From the line below that contains "cursors discharge them. *)" to the line that contains "Class PartitionLeaseLaws (W", repeat every line exactly, both ends included, and nothing else.

EXERCISE INPUTS Start Marker

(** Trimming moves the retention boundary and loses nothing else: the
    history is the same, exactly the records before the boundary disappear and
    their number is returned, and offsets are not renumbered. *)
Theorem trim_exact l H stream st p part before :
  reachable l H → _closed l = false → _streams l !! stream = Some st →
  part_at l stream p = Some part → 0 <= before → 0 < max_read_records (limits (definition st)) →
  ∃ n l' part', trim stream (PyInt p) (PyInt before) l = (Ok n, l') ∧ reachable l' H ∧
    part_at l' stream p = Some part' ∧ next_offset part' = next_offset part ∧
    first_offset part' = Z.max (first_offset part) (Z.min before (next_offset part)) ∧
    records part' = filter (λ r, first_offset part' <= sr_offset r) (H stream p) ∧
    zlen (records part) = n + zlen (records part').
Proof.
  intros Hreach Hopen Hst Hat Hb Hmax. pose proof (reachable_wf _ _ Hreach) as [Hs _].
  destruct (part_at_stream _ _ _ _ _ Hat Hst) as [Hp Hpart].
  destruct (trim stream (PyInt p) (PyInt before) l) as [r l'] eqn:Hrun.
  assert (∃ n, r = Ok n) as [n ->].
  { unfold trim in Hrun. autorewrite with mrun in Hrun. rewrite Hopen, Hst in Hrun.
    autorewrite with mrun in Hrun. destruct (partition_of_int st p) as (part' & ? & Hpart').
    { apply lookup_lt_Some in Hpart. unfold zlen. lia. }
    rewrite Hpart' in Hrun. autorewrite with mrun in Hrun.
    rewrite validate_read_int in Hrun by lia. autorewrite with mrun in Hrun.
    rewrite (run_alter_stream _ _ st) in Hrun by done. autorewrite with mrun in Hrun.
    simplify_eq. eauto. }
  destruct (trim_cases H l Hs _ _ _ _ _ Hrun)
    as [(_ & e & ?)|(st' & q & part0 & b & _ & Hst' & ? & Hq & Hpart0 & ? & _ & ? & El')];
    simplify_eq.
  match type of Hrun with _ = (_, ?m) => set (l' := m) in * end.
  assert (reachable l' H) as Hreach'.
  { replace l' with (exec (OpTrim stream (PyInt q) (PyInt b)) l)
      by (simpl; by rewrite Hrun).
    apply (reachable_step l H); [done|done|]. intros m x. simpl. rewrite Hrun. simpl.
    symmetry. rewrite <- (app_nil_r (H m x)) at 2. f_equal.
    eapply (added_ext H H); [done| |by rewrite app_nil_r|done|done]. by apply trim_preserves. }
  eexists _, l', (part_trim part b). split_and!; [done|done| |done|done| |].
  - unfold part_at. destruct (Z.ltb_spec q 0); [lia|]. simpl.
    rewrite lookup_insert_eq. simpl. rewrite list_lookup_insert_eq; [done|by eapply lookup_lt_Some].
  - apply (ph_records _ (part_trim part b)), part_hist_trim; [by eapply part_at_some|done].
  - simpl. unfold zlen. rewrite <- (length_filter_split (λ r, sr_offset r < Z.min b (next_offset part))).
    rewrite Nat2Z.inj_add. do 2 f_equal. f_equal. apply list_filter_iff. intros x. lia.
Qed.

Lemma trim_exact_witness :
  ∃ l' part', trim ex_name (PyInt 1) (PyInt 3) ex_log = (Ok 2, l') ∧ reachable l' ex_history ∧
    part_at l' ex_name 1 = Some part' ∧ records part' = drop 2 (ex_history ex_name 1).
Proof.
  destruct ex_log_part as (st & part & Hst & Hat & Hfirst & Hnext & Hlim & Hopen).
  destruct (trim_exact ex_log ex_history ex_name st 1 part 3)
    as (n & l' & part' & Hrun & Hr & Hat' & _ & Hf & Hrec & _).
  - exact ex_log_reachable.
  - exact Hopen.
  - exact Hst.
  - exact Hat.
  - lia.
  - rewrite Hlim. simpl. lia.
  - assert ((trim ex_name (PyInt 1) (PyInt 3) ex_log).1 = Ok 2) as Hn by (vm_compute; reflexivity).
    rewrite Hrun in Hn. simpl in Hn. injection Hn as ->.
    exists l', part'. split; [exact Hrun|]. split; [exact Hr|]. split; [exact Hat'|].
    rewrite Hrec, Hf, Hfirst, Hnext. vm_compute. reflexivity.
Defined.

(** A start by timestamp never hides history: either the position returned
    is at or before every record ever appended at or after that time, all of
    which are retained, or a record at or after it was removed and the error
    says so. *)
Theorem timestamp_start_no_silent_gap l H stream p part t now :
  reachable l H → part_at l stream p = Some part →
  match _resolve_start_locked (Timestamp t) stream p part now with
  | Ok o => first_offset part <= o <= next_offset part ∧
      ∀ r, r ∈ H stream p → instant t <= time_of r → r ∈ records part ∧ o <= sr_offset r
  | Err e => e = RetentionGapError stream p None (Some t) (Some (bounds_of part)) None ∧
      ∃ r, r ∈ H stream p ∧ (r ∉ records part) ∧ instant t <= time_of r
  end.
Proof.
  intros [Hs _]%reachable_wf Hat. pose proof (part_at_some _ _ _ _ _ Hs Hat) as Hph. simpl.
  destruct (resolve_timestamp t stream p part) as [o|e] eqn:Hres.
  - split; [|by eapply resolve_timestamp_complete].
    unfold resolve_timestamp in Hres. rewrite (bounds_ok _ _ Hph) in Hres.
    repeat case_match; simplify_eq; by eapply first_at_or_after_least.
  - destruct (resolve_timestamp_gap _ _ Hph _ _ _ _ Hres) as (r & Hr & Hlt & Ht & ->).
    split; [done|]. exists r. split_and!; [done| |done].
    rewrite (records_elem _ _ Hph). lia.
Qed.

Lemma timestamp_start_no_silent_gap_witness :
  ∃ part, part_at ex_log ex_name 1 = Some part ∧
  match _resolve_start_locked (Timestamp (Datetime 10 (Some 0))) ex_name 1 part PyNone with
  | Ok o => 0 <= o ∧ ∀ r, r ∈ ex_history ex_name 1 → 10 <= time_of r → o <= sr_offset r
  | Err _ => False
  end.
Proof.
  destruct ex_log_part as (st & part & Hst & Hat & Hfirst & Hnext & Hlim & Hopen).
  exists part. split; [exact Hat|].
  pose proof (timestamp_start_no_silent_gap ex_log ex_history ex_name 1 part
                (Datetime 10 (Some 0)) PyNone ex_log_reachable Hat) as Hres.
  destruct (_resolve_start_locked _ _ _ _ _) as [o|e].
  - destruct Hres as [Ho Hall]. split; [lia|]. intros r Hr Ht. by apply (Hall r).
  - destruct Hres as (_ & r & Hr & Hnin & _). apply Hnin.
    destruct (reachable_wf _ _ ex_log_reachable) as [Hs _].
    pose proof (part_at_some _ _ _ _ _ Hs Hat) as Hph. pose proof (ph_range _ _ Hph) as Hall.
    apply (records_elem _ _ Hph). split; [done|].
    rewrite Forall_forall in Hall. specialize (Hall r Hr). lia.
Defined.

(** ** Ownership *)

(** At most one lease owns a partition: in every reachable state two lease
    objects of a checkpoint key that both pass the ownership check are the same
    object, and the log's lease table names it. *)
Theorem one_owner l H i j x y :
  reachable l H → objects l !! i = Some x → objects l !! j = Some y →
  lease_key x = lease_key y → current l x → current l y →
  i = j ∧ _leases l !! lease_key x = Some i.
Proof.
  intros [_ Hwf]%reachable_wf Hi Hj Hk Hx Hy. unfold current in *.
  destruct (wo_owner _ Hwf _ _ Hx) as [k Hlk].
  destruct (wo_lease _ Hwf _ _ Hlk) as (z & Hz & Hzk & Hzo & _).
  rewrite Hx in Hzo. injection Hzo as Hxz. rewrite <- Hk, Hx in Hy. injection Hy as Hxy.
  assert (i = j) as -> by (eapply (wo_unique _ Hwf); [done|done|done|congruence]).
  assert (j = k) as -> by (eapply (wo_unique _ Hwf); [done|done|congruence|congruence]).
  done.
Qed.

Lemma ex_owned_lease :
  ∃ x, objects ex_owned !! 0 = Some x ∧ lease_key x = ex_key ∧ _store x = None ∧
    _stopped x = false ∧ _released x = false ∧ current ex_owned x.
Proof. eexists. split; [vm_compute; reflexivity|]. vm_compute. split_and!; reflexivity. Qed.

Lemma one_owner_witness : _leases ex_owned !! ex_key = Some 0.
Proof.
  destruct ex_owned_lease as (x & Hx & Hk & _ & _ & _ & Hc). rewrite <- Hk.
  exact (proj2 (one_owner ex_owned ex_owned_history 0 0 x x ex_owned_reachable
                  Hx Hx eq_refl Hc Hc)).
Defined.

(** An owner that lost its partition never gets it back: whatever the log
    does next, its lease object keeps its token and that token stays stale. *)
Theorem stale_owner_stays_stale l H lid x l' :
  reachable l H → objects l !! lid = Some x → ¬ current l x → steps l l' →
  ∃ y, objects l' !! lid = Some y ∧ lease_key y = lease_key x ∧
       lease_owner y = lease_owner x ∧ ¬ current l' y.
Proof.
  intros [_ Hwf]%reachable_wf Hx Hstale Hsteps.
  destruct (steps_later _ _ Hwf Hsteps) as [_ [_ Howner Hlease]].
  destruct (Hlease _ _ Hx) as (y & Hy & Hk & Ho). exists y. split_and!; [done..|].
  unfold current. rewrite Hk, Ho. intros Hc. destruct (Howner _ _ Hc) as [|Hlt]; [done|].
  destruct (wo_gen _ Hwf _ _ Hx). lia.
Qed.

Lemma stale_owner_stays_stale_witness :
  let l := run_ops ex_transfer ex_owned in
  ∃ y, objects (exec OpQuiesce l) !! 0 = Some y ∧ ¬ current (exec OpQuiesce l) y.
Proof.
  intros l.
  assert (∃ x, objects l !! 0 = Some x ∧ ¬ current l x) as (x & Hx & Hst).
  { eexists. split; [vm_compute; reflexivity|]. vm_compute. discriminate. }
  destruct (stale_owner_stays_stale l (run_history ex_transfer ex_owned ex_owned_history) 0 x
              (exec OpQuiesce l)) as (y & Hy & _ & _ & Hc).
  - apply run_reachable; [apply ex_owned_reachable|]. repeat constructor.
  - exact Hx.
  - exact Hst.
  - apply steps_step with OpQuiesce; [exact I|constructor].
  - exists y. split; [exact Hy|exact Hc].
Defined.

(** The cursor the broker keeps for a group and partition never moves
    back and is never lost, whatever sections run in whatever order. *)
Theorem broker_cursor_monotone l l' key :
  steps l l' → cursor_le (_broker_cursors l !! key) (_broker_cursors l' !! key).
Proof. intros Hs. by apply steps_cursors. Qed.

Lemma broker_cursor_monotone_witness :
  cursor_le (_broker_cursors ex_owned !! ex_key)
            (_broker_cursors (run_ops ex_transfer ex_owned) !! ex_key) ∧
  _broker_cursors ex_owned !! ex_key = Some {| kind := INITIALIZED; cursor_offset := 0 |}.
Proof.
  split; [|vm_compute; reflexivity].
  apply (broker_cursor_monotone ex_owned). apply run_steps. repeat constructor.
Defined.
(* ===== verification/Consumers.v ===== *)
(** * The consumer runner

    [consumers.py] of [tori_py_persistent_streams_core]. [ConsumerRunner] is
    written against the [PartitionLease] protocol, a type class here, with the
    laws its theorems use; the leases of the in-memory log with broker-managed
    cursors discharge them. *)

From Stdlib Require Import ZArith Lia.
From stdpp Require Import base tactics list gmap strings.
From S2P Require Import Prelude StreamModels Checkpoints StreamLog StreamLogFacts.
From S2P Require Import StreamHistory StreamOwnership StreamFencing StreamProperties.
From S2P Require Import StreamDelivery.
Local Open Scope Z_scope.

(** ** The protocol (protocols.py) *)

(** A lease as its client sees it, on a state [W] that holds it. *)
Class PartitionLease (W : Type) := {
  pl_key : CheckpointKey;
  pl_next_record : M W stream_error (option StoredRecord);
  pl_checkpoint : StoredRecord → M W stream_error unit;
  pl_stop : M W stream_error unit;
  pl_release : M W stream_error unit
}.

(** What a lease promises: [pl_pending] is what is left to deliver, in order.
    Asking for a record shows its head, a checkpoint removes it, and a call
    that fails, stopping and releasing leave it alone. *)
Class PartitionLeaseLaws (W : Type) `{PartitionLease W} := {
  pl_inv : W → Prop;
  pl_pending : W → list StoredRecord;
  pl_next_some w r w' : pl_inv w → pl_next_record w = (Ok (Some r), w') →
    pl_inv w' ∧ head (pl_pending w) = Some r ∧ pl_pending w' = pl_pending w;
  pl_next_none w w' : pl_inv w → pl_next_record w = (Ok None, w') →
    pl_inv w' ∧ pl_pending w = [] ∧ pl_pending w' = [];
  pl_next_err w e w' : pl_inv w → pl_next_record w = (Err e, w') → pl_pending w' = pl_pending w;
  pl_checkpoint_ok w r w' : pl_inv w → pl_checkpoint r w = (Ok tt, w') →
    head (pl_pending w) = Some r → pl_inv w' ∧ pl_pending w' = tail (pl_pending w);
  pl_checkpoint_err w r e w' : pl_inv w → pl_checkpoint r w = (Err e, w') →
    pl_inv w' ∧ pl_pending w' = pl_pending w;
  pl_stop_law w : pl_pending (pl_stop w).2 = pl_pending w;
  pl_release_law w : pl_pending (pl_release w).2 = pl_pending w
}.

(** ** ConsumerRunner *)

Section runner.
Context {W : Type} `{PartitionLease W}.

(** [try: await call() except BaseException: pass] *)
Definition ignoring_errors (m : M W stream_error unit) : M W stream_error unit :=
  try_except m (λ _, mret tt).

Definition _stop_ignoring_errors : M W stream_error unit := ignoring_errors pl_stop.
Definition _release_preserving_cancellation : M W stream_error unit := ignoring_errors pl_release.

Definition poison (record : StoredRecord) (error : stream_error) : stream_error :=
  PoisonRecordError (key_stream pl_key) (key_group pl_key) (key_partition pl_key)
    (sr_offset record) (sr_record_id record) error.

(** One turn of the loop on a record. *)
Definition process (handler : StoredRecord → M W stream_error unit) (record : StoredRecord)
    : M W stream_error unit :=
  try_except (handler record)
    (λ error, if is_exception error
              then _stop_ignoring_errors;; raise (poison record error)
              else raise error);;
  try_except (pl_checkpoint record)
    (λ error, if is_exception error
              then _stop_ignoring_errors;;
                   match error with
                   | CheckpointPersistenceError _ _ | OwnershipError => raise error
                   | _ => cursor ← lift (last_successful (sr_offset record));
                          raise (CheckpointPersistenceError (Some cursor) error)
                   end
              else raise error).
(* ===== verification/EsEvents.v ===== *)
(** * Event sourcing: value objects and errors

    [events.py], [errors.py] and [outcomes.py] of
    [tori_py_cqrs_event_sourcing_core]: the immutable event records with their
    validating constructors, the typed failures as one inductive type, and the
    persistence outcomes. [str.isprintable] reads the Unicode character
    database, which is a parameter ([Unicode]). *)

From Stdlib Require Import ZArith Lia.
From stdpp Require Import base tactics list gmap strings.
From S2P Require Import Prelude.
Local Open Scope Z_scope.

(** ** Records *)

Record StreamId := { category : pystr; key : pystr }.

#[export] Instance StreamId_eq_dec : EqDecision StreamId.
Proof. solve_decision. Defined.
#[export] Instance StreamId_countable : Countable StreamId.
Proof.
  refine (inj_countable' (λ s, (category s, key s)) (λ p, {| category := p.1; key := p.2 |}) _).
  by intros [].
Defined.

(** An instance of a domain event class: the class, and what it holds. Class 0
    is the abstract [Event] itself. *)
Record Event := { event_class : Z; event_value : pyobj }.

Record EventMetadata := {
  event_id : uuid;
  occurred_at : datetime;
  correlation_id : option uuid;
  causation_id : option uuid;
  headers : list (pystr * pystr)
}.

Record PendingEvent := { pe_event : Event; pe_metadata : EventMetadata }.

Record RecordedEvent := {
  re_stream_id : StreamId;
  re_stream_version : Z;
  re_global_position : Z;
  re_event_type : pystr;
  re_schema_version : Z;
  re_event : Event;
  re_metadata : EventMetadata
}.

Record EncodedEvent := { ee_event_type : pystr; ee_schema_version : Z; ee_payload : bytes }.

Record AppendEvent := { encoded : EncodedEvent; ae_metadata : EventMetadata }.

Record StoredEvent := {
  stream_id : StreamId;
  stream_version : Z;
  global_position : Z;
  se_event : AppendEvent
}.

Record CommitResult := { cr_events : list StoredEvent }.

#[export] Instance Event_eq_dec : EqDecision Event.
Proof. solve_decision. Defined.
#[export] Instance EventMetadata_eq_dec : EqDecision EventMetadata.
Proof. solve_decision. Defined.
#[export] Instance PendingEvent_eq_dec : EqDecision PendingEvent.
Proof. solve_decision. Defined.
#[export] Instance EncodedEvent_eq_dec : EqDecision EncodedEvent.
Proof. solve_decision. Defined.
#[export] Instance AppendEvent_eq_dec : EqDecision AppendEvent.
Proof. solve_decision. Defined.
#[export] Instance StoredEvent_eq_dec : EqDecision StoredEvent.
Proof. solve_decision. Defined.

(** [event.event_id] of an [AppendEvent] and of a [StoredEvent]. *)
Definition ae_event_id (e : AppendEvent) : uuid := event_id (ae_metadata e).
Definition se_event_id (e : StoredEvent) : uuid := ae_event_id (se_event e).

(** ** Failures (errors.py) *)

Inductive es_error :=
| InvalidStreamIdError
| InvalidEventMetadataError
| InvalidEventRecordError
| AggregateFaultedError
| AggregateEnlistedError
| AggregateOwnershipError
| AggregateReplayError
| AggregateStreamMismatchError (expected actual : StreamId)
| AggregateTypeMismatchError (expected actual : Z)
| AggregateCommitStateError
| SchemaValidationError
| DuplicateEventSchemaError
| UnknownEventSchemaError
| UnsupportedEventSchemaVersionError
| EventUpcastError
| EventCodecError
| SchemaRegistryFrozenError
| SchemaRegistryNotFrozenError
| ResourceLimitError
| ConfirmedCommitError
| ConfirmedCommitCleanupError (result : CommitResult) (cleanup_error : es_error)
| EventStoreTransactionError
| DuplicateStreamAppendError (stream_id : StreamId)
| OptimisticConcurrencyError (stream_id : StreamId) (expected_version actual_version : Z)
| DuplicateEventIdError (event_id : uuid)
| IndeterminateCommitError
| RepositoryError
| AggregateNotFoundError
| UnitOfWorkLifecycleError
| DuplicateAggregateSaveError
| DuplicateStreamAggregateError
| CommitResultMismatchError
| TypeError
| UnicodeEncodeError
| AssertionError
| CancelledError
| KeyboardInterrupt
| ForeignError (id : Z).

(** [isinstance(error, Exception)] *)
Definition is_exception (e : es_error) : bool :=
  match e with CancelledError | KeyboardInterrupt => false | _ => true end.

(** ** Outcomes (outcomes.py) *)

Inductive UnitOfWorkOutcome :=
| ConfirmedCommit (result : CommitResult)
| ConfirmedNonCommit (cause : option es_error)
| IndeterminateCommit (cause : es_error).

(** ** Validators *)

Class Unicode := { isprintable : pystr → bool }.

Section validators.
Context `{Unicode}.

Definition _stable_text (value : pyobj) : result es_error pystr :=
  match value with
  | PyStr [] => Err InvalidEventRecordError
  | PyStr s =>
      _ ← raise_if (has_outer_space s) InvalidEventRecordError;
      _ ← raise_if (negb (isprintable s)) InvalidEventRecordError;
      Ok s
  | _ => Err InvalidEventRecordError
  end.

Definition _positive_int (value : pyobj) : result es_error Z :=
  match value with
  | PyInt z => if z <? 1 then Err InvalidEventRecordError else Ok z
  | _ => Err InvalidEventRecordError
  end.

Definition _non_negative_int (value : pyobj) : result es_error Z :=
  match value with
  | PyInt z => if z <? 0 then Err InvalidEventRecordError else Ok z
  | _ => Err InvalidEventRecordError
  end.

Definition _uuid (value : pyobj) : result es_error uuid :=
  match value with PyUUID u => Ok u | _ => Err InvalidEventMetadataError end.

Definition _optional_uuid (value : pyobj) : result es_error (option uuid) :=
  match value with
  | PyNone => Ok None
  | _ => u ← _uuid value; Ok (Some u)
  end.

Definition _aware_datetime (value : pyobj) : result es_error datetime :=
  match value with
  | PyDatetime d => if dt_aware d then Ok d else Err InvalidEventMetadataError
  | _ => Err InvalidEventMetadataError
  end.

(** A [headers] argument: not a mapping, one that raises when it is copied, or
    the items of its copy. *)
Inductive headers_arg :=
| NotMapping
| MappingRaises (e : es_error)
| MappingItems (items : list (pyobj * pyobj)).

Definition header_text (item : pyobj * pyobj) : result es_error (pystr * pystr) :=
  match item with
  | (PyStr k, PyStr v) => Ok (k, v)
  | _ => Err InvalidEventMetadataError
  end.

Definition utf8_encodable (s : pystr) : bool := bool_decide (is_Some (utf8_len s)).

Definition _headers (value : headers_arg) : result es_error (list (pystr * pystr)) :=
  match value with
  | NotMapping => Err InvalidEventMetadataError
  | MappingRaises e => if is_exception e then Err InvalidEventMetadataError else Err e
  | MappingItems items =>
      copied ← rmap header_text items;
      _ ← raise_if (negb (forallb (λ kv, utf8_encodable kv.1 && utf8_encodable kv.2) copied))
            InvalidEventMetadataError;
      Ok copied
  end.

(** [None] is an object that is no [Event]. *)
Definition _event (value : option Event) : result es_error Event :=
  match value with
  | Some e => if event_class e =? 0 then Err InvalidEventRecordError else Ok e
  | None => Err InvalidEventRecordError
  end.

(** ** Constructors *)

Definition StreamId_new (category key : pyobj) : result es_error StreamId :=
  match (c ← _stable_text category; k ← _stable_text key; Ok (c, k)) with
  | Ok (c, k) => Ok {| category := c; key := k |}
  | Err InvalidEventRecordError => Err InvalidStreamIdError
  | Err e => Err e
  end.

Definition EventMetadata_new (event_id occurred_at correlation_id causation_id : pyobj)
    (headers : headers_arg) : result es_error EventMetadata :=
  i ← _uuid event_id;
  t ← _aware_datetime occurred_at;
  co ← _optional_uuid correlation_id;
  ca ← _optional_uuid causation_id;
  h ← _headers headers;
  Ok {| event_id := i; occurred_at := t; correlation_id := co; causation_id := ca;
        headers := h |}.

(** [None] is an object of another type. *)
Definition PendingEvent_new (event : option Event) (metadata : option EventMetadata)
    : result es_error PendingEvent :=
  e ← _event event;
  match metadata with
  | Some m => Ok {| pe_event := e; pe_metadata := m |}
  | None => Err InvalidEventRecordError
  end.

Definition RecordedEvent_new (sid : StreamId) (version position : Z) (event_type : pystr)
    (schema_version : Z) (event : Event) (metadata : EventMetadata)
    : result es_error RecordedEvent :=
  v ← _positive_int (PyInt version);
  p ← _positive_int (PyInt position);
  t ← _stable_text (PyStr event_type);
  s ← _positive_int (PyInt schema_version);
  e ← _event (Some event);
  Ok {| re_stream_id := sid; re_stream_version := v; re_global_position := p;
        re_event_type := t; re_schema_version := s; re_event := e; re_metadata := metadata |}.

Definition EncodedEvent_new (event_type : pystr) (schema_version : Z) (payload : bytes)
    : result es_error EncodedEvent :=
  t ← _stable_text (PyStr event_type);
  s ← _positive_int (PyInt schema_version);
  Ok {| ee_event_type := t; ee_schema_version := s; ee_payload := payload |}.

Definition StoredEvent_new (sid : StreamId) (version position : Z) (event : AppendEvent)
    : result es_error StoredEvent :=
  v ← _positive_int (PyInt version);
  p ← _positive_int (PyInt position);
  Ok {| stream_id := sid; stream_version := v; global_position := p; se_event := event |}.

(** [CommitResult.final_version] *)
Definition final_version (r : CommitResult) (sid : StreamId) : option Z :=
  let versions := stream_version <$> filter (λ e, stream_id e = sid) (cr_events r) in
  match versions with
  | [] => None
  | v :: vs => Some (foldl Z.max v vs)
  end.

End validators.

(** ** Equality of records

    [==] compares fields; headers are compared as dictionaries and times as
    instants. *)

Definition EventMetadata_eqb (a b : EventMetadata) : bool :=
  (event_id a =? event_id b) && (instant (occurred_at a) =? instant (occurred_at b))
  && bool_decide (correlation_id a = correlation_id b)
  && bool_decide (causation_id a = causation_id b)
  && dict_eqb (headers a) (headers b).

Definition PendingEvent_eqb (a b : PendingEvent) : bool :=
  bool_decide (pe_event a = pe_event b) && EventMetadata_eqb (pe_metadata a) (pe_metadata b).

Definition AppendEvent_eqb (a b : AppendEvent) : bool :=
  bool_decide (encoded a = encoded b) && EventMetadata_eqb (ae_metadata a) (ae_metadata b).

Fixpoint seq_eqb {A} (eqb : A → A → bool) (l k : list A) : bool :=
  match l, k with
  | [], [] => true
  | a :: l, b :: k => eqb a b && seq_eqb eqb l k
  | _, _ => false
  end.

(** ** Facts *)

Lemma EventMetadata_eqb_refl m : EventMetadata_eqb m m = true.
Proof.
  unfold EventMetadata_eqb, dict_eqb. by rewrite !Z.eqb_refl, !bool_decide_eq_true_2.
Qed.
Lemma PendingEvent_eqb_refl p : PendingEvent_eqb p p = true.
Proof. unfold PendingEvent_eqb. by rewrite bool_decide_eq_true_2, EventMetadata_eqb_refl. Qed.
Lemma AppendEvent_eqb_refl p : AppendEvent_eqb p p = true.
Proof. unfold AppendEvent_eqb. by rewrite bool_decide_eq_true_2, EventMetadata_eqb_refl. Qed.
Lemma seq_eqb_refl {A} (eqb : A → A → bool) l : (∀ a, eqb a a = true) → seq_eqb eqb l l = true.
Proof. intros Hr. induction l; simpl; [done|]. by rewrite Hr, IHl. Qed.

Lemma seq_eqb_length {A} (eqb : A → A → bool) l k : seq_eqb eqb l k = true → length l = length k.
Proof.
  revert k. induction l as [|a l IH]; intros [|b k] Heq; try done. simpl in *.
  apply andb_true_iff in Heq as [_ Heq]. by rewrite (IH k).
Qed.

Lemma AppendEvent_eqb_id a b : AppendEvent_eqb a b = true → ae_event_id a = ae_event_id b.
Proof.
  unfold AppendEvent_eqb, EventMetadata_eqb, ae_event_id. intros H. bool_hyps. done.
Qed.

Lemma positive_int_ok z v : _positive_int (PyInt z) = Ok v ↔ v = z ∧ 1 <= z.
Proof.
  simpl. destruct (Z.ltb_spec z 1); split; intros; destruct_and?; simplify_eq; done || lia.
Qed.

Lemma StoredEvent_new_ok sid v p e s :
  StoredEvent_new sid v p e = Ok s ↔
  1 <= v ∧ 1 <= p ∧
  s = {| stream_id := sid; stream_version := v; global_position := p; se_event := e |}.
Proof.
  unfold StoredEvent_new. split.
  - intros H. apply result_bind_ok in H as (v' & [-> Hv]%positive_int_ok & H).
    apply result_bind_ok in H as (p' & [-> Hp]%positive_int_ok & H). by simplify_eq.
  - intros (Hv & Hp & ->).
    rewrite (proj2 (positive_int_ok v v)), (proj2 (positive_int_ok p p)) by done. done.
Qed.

EXERCISE INPUTS End Marker

**RESPONSE:**
    cursors discharge them. *)

From Stdlib Require Import ZArith Lia.
From stdpp Require Import base tactics list gmap strings.
From S2P Require Import Prelude StreamModels Checkpoints StreamLog StreamLogFacts.
From S2P Require Import StreamHistory StreamOwnership StreamFencing StreamProperties.
From S2P Require Import StreamDelivery.
Local Open Scope Z_scope.

(** ** The protocol (protocols.py) *)

(** A lease as its client sees it, on a state [W] that holds it. *)
Class PartitionLease (W : Type) := {
  pl_key : CheckpointKey;
  pl_next_record : M W stream_error (option StoredRecord);
  pl_checkpoint : StoredRecord → M W stream_error unit;
  pl_stop : M W stream_error unit;
  pl_release : M W stream_error unit
}.

(** What a lease promises: [pl_pending] is what is left to deliver, in order.
    Asking for a record shows its head, a checkpoint removes it, and a call
    that fails, stopping and releasing leave it alone. *)
Class PartitionLeaseLaws (W : Type) `{PartitionLease W} := {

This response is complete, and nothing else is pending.